In recent days, Kurdish fighters who spent years building vast tunnel networks in the border area between Syria, Iraq, and Türkiye have begun to emerge from their bunkers and leave Syrian territory, as part of a deal struck with the new leaders in Damascus. Many of those leaving quietly and without fanfare belong to the proscribed Kurdistan Workers Party (PKK). Their departure had been sought for more than a year.
It was the most sensitive clause in an agreement signed last month between the Syrian government in Damascus and the Kurdish-led Syrian Democratic Forces (SDF) in Syria’s north-eastern corner. The two sides fought deadly battles in January, beginning in Aleppo, but the SDF were quickly pushed back and forced to agree to terms that they had spent 2025 refusing. The removal from Syrian territory of leaders and fighters from the PKK was a condition set by both Damascus and Turkish authorities, who consider armed Kurdish fighters on their southern border a national security threat.
Among those to leave Syria has been Dr Bahoz Erdal, the nom de guerre of senior Syrian-born PKK leader Fehman Hûseyn, best known for ordering attacks against Turkish military outposts from 2007-16. Born in Al Malikiyah in 1969, he studied veterinary medicine at Damascus University (hence his combat name). He became a prominent leader of the PKK’s military wing and helped establish the Kurdish People’s Protection Units, which later formed the core component of the SDF. After PKK leader Abdullah Ocalan was captured by Turkish agents in 1999, Erdal was one of three PKK commanders who took control of the group.
A long time coming
After the fall of Syrian president Bashar al-Assad on 8 December 2024, negotiations took place between Syria’s acting president, Ahmed al-Sharaa and SDF commander Mazloum Abdi. The stipulation that PKK leaders leave Syria came from Türkiye, which had supported al-Sharaa. Ankara has been busy negotiating the PKK’s permanent disarmament with the group’s imprisoned leader, Abdullah Ocalan, in parallel with the negotiations between Damascus and the SDF.

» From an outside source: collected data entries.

(** * Workbench action registry: registration and dispatch of workbench actions

    A shallow embedding of [src/vs/workbench/common/actions.ts]: the
    registrar [_registerWorkbenchCommandFromAction], the command handler
    built by [_createCommandHandler], and the per-invocation life cycle of
    [_triggerAndDisposeAction].

    The file is organised as follows.
    - JavaScript values and the two operators the source relies on
      ([&&], [||]).
    - A state-and-exception monad for synchronous code, and a model of the
      promises the source chains ([TPromise.as], [then], [done],
      [TPromise.wrapError]).
    - The collaborators of the boundary: instantiation service, part
      service, message service, the three registries.
    - The three functions of the source.
    - Theorems. *)

From stdpp Require Import base strings list gmap.
From Stdlib Require Import ZArith.

Open Scope Z_scope.
Open Scope string_scope.
Open Scope list_scope.

Set Warnings "-register-all".

(** ** JavaScript values *)

(** The values that flow through the source as [any]: invocation
    arguments, errors, results of [run]. *)
Inductive jsval : Type :=
| VUndefined
| VNull
| VBool (b : bool)
| VNumber (n : Z)
| VString (s : string)
| VObject (props : list (string * jsval)).

(** JavaScript truthiness, as used by [if (x)], [x && y] and [x || y]. *)
Definition truthy (v : jsval) : bool :=
  match v with
  | VUndefined | VNull => false
  | VBool b => b
  | VNumber n => negb (Z.eqb n 0)
  | VString s => negb (String.eqb s "")
  | VObject _ => true
  end.

Fixpoint lookup_prop (name : string) (props : list (string * jsval)) : option jsval :=
  match props with
  | [] => None
  | (k, v) :: rest => if String.eqb k name then Some v else lookup_prop name rest
  end.

(** Property read [v.name]. The source only reads a property of a value it
    has just tested truthy, where the read cannot throw; a missing property
    reads as [undefined]. *)
Definition member (v : jsval) (name : string) : jsval :=
  match v with
  | VObject props => default VUndefined (lookup_prop name props)
  | _ => VUndefined
  end.

(** [a && b] and [a || b]; the right operand is passed as a function of
    unit because JavaScript evaluates it only when needed. *)
Definition js_and (a : jsval) (b : unit -> jsval) : jsval :=
  if truthy a then b tt else a.

Definition js_or (a : jsval) (b : unit -> jsval) : jsval :=
  if truthy a then a else b tt.

(** An optional string field ([label?: string]) read as a JavaScript
    value. *)
Definition of_optional_string (o : option string) : jsval :=
  match o with
  | Some s => VString s
  | None => VUndefined
  end.

(** ** Synchronous code: state and exceptions *)

Inductive outcome (A : Type) : Type :=
| Normal (a : A)
| Throw (e : jsval).
Arguments Normal {A} a.
Arguments Throw {A} e.

Definition ST (S A : Type) : Type := S -> outcome A * S.

Definition ret {S A : Type} (a : A) : ST S A := fun s => (Normal a, s).

Definition bind {S A B : Type} (m : ST S A) (f : A -> ST S B) : ST S B :=
  fun s =>
    match m s with
    | (Normal a, s') => f a s'
    | (Throw e, s') => (Throw e, s')
    end.

Definition throw {S A : Type} (e : jsval) : ST S A := fun s => (Throw e, s).

(** [try { m } catch (err) { h err }] *)
Definition try_catch {S A : Type} (m : ST S A) (h : jsval -> ST S A) : ST S A :=
  fun s =>
    match m s with
    | (Normal a, s') => (Normal a, s')
    | (Throw e, s') => h e s'
    end.

Declare Scope js_scope.
Delimit Scope js_scope with js.
Notation "x <- c1 ;; c2" := (bind c1 (fun x => c2))
  (at level 100, c1 at next level, right associativity) : js_scope.
Notation "c1 ;; c2" := (bind c1 (fun _ => c2))
  (at level 100, right associativity) : js_scope.
Open Scope js_scope.

(** ** Observable events *)

Module Severity.
Inductive t : Type := Ignore | Info | Warning | Error.
End Severity.

(** A reference to the action's constructible type
    ([descriptor.syncDescriptor]). *)
Definition TypeRef : Type := string.

Inductive settled : Type :=
| Fulfilled (v : jsval)
| Rejected (e : jsval).

(** Every call that crosses the boundary of the unit, in the order in
    which it happens, together with the two moments at which a promise
    handed in by a collaborator settles after the call that returned it. *)
Inductive event : Type :=
| CreateInstance (ctor : TypeRef)
| SetLabel (l : jsval)
| GetEnabled
| Dispose
| JoinCreation
| GateSettled (s : settled)
| Run (target : jsval) (context : jsval)
| RunSettled (s : settled)
| ShowMessage (severity : Severity.t) (message : jsval)
| Unhandled (e : jsval).

(** Synchronous code that only talks to the collaborators. *)
Definition L (A : Type) : Type := ST (list event) A.

Definition emit (e : event) : L unit := fun log => (Normal tt, log ++ [e]).

(** ** Promises *)

(** Modelled from the spec: [TPromise] ([vs/base/common/winjs.base]) is not
    part of the sources; the spec treats the result of trigger-and-dispose
    as an asynchronous operation with a success and a failure continuation,
    and the readiness gate as an awaitable that resolves immediately when
    the host is already created.  A promise is therefore either settled at
    the moment the code holds it ([Now]), settles in a later turn of the
    event loop ([Later]: the continuation records what happens at that
    moment, and yields the promise that stands for the rest), or never
    settles ([Never]).  Continuations of a promise that is already settled
    run at once, as the promises of [winjs.base] do; every promise of the
    source has a single consumer, so a chain is a sequence. *)
Inductive TPromise : Type :=
| Now (s : settled)
| Later (k : list event -> TPromise * list event)
| Never.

Al-Sharaa and Abdi reached an agreement on 10 March 2025, and although this did not mention the PKK. Last month, sometimes amid fighting between their forces, they agreed on three different sets of terms, in documents dated 4 January, 18 January, and 30 January. The document they signed on 18 January did mention the PKK explicitly.
Mediation between the SDF and Damascus was led by Masoud Barzani, president of the Kurdistan Region of Iraq from 2005 to 2017. Those meetings involved al-Sharaa, Abdi, the US envoy Tom Barrack, and Turkish leaders. It is widely believed that Barzani was crucial in convincing Abdi that PKK leaders had to leave Syria and that the SDF had to cut ties to the PKK.

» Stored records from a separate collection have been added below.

(** *** What is on disk afterwards *)

Lemma put_all_lookup ws (m : gmap string bytes) p b :
  (∀ p' b', (p', b') ∈ ws → p' = p → b' = b) →
  (∃ b', (p, b') ∈ ws) ∨ m !! p = Some b →
  put_all ws m !! p = Some b.
Proof.
  revert m. induction ws as [|[p0 b0] ws IH]; intros m Hsame Hin.
  - destruct Hin as [(b' & Hb')|Hm]; [by apply elem_of_nil in Hb'|done].
  - change (put_all ws (<[p0 := b0]> m) !! p = Some b).
    assert (Hsame' : ∀ p' b', (p', b') ∈ ws → p' = p → b' = b).
    { intros p' b' Hin'. apply Hsame. by apply elem_of_cons; right. }
    apply IH; [done|].
    destruct (decide (p0 = p)) as [->|Hne].
    + right. rewrite (Hsame p b0); [apply lookup_insert_eq| |done].
      by apply elem_of_cons; left.
    + destruct Hin as [(b' & Hb')|Hm].
      * left. exists b'. apply elem_of_cons in Hb' as [[= <- <-]|Hb']; [done|done].
      * right. by rewrite lookup_insert_ne.
Qed.

Lemma put_all_other ws (m : gmap string bytes) y :
  (∀ p b, (p, b) ∈ ws → p ≠ y) →
  put_all ws m !! y = m !! y.
Proof.
  revert m. induction ws as [|[p0 b0] ws IH]; intros m Hne; [done|].
  change (put_all ws (<[p0 := b0]> m) !! y = m !! y).
  rewrite IH.
  - apply lookup_insert_ne. apply (Hne p0 b0). by apply elem_of_cons; left.
  - intros p b Hin. apply (Hne p b). by apply elem_of_cons; right.
Qed.

Lemma fs_after_lookup jobs sched (m : gmap string bytes) p b :
  (∀ i p' b', i ∈ sched → (p', b') ∈ job_writes jobs i → p' = p → b' = b) →
  (∃ i b', i ∈ sched ∧ (p, b') ∈ job_writes jobs i) ∨ m !! p = Some b →
  fs_after jobs sched m !! p = Some b.
Proof.
  revert m. induction sched as [|i sched IH]; intros m Hsame Hin.
  - destruct Hin as [(i & b' & Hi & _)|Hm]; [by apply elem_of_nil in Hi|done].
  - change (fs_after jobs sched (put_all (job_writes jobs i) m) !! p = Some b).
    apply IH.
    { intros i' p' b' Hi'. apply (Hsame i'). by apply elem_of_cons; right. }
    destruct Hin as [(i' & b' & Hi' & Hw)|Hm].
    + apply elem_of_cons in Hi' as [->|Hi'].
      * right. apply put_all_lookup; [|by left; exists b'].
        intros p' b''. apply (Hsame i). by apply elem_of_cons; left.
      * left. by exists i', b'.
    + right. apply put_all_lookup; [|by right].
      intros p' b''. apply (Hsame i). by apply elem_of_cons; left.
Qed.

Lemma fs_after_other jobs sched (m : gmap string bytes) y :
  (∀ i p b, i ∈ sched → (p, b) ∈ job_writes jobs i → p ≠ y) →
  fs_after jobs sched m !! y = m !! y.
Proof.
  revert m. induction sched as [|i sched IH]; intros m Hne; [done|].
  change (fs_after jobs sched (put_all (job_writes jobs i) m) !! y = m !! y).
  rewrite IH.
  - apply put_all_other. intros p b. apply (Hne i). by apply elem_of_cons; left.
  - intros i' p b Hi'. apply (Hne i'). by apply elem_of_cons; right.
Qed.

Lemma item_jobs_lookup env files use paths i x :
  paths !! i = Some x →
  item_jobs env files use paths !! i = Some (x, item_job env files use x).
Proof. intros H. unfold item_jobs. by rewrite list_lookup_fmap, H. Qed.

Lemma item_jobs_length env files use paths :
  length (item_jobs env files use paths) = length paths.
Proof. unfold item_jobs. apply length_fmap. Qed.

Lemma schedule_indices (sched : list nat) n i :
  sched ≡ₚ seq 0 n → i ∈ sched → (i < n)%nat.
Proof.
  intros Hperm Hi. rewrite Hperm in Hi. apply elem_of_seq in Hi. lia.
Qed.

Lemma schedule_jobs env files use paths sched i :
  sched ≡ₚ seq 0 (length paths) → i ∈ sched →
  ∃ x, paths !! i = Some x
       ∧ item_jobs env files use paths !! i = Some (x, item_job env files use x).
Proof.
  intros Hperm Hi. apply (schedule_indices _ _ _ Hperm) in Hi.
  destruct (lookup_lt_is_Some_2 paths i Hi) as [x Hx].
  exists x. split; [done|by apply item_jobs_lookup].
Qed.

(** Write-in-place: the spinner starts, every match is dispatched, and the
    event loop starts with all of them pending. *)
Lemma run_write_spec env input opts sched s hs :
  resolves_to env (arrify (plugin (assign_defaults opts))) hs →
  write opts = true →
  run env (Paths input) opts sched s =
  (if (length (glob env input) =? 0)%nat then
     report (Fulfilled (VArray []))
   else
     event_loop (item_done (item_jobs env (fs s) hs (glob env input))) sched
       {| remaining := length (glob env input);
          values := replicate (length (glob env input)) VUndefined;
          settled := false |};;
     ret tt)
    {| stdout := stdout s; stderr := stderr s; fs := fs s; spinning := true;
       calls := calls s ++
                ((fun x => {| call_input := [x]; call_output := Some (dirname x);
                              call_use := hs |}) <$> glob env input);
       unhandled := unhandled s |}.
Proof.
  intros Hres Hw. rewrite (run_resolved _ _ _ _ _ _ Hres). rewrite Hw.
  rewrite orb_true_r. cbn [negb]. unfold bind at 1 2.
  cbn [set_spinner]. rewrite dispatch_spec. cbn [fs].
  rewrite item_jobs_length.
  by destruct (length (glob env input) =? 0)%nat.
Qed.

It was not just the PKK that was no longer welcome. It also covered two affiliated formations: the Hard Power faction and the Revolutionary Youth. Their numbers were estimated in the thousands, including about 1,000 non-Syrians.

The al-Sharaa-Abdi agreement announced on 30 January includes a team from the authority sent to oversee land border arrivals at the Semalka and Nusaybin crossings, to prevent weapons and foreigners from entering.
Enacting the deal
This week, Damascus and the SDF began implementing the agreement. Kurdish politician Nour al-Din Issa has been appointed governor of Al Hasakah. SDF commander Jia Kobani, who has represented the group in negotiations, was named deputy defence minister. Kobani’s nomination was approved by Damascus, but the central government appointed a security director for Al Hasakah, where the SDF has operated with autonomy for several years.
The central government also took control of the Rumaylan and Al Suwaydiyah oil fields and Qamishli airport, and deployed personnel to oversee the launch of Asayish (Kurdish domestic security agency) operations in Al Hasakah and Qamishli. The two cities will be placed under joint administration as state institutions resume work gradually. Consultations are continuing over a deputy interior minister, nominated by the SDF and approved by Damascus, as part of steps to integrate the Asayish into the federal security apparatus.

Some PKK leaders hinted at joining the SDF in the fight against Syrian government forces, using tunnel networks in Al Jazirah, but this raised fears of a more widespread Arab-Kurdish sectarian conflict. For several days, this seemed likely. On 16 January 2026, the Syrian army said Erdal had arrived from the Qandil Mountains (a well-known base for Kurdish fighters in Iraq) to oversee SDF military operations in Aleppo. President al-Sharaa later referred to his role in fighting in Aleppo’s Sheikh Maqsoud, Al Ashrafiyah, and Bani Zaid districts.